YOUR TASK.
Please copy each line of the records below that includes the word "nlog".

*** TASK DATA ***

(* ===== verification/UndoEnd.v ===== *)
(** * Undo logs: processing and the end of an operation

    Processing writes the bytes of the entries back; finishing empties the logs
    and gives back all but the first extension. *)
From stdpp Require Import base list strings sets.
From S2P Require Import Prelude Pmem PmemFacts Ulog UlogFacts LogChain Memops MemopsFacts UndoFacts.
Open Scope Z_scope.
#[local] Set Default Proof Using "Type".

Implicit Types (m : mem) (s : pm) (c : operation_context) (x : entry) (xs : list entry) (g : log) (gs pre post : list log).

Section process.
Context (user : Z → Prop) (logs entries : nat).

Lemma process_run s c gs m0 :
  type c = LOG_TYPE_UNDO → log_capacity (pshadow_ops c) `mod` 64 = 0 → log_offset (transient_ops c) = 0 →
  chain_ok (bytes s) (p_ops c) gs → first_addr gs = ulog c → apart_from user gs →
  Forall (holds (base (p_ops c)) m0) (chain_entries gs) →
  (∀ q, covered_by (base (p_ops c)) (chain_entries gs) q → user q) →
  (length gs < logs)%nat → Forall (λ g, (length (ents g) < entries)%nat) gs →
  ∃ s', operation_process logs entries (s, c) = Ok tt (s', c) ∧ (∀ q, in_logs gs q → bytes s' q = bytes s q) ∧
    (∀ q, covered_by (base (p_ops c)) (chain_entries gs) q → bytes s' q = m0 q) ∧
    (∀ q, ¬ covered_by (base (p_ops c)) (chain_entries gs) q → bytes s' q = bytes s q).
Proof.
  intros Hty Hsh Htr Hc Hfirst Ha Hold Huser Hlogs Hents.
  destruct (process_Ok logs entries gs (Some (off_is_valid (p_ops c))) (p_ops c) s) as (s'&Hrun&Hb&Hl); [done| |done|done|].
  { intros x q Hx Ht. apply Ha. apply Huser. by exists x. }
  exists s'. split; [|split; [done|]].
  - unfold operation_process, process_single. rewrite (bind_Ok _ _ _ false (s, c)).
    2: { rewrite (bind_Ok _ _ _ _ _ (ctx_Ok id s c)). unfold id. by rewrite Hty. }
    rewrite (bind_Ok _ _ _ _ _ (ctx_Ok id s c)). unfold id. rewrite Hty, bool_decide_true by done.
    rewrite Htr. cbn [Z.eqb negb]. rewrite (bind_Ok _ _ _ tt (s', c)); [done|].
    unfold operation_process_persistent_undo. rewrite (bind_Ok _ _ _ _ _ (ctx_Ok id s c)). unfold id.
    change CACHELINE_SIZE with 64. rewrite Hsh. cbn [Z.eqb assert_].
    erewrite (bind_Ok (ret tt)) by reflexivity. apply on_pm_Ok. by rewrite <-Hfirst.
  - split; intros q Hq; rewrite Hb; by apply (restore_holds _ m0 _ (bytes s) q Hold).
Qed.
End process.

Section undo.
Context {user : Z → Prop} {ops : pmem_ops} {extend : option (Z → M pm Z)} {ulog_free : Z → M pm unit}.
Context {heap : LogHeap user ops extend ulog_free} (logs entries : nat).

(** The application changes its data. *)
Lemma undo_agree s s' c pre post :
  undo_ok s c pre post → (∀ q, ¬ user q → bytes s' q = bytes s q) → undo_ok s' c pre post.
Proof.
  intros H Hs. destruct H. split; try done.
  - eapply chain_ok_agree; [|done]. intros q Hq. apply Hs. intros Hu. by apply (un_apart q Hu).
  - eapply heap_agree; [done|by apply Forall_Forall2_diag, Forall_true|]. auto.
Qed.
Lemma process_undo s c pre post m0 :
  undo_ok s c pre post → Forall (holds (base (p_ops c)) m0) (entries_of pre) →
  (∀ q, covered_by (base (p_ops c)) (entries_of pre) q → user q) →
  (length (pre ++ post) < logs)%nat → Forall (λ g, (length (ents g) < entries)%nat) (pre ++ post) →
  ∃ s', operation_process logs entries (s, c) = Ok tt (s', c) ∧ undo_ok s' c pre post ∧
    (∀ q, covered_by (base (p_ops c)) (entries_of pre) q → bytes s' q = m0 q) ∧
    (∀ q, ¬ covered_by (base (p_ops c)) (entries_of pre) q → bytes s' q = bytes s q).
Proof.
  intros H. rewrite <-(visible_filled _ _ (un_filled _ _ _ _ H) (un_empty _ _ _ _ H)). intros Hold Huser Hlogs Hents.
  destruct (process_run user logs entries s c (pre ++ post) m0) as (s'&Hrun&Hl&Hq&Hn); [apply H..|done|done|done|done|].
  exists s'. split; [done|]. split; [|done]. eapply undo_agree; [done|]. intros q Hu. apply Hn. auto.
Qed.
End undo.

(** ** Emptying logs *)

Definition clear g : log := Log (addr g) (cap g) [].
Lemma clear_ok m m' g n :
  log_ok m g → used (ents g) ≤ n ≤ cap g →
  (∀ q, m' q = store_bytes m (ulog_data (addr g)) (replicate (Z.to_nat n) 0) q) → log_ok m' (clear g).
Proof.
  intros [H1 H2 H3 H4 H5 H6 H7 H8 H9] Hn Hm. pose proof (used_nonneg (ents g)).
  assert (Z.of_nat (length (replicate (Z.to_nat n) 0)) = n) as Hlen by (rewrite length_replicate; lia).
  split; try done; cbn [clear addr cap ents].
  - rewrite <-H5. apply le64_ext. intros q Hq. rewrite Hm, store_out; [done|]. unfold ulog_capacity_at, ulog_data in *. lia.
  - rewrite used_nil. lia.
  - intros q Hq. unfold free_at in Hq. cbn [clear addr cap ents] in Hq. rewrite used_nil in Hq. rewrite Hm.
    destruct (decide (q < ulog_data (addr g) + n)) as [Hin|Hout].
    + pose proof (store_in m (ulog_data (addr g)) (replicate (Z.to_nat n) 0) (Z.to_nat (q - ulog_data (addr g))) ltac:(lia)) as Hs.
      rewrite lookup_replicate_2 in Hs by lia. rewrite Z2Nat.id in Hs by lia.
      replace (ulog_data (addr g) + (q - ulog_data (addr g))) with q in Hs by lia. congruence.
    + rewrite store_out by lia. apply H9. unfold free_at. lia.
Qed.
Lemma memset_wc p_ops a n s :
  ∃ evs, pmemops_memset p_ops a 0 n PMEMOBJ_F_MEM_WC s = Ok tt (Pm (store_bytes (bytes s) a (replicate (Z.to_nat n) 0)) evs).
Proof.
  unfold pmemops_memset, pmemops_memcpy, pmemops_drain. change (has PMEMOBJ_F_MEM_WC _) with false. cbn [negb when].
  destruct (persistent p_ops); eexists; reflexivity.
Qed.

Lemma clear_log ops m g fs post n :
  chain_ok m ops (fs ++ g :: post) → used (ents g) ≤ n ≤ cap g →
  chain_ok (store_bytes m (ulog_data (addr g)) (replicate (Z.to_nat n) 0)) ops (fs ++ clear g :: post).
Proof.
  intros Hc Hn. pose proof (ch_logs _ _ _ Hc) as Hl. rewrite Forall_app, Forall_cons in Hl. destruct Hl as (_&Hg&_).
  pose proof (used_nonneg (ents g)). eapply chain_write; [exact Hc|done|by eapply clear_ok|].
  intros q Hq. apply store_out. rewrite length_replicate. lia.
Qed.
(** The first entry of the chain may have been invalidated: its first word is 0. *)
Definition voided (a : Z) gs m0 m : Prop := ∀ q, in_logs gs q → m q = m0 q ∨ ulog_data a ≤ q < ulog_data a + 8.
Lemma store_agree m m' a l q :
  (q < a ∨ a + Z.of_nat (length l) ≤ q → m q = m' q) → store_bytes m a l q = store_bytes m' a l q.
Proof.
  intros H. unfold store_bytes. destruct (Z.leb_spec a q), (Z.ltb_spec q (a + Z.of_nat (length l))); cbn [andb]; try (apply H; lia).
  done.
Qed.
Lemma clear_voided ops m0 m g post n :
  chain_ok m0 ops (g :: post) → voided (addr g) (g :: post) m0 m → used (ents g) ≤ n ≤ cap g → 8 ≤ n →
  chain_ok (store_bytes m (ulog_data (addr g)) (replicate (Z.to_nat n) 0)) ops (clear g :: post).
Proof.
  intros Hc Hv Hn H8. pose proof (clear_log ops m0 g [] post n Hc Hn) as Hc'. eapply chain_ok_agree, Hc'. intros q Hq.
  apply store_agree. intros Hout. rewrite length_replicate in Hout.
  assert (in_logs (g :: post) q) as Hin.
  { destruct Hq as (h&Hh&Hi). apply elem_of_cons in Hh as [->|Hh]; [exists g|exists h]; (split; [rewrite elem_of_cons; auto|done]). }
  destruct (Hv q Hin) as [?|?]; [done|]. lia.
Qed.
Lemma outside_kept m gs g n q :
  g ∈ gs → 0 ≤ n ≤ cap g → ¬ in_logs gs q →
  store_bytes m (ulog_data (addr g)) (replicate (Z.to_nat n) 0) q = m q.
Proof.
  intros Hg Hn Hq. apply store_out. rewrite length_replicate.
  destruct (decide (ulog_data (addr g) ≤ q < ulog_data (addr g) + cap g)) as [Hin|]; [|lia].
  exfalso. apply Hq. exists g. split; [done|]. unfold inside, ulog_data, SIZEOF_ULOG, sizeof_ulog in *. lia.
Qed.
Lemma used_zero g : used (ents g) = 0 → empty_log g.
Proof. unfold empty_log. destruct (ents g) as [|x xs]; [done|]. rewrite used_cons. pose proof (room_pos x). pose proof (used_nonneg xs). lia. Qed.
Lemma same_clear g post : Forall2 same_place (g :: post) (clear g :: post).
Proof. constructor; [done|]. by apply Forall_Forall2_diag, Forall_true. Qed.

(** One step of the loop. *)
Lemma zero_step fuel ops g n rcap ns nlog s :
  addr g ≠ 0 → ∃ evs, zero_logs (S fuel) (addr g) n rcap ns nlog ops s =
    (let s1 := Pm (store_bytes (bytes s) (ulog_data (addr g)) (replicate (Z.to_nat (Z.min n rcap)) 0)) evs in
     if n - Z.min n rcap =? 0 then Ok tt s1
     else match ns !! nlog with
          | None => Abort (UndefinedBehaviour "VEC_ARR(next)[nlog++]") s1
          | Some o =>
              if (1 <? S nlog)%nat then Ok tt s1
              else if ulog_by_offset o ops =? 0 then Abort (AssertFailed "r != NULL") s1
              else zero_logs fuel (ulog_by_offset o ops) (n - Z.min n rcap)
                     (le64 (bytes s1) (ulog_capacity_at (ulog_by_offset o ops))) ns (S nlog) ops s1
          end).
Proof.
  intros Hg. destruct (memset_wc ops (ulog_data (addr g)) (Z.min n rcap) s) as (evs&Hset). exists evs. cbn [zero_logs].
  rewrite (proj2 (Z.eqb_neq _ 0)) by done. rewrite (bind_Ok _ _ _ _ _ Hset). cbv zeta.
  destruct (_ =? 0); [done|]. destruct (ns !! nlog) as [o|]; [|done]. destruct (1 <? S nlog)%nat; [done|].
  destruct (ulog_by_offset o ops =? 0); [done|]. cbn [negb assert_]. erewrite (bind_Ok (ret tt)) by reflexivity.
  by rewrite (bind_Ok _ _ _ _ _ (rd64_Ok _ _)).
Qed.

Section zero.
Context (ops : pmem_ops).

*** End of TASK DATA ***

SOLUTION TO THE PROBLEM.
Lemma zero_step fuel ops g n rcap ns nlog s :
  addr g ≠ 0 → ∃ evs, zero_logs (S fuel) (addr g) n rcap ns nlog ops s =
     else match ns !! nlog with
          | None => Abort (UndefinedBehaviour "VEC_ARR(next)[nlog++]") s1
              if (1 <? S nlog)%nat then Ok tt s1
                     (le64 (bytes s1) (ulog_capacity_at (ulog_by_offset o ops))) ns (S nlog) ops s1
  destruct (_ =? 0); [done|]. destruct (ns !! nlog) as [o|]; [|done]. destruct (1 <? S nlog)%nat; [done|].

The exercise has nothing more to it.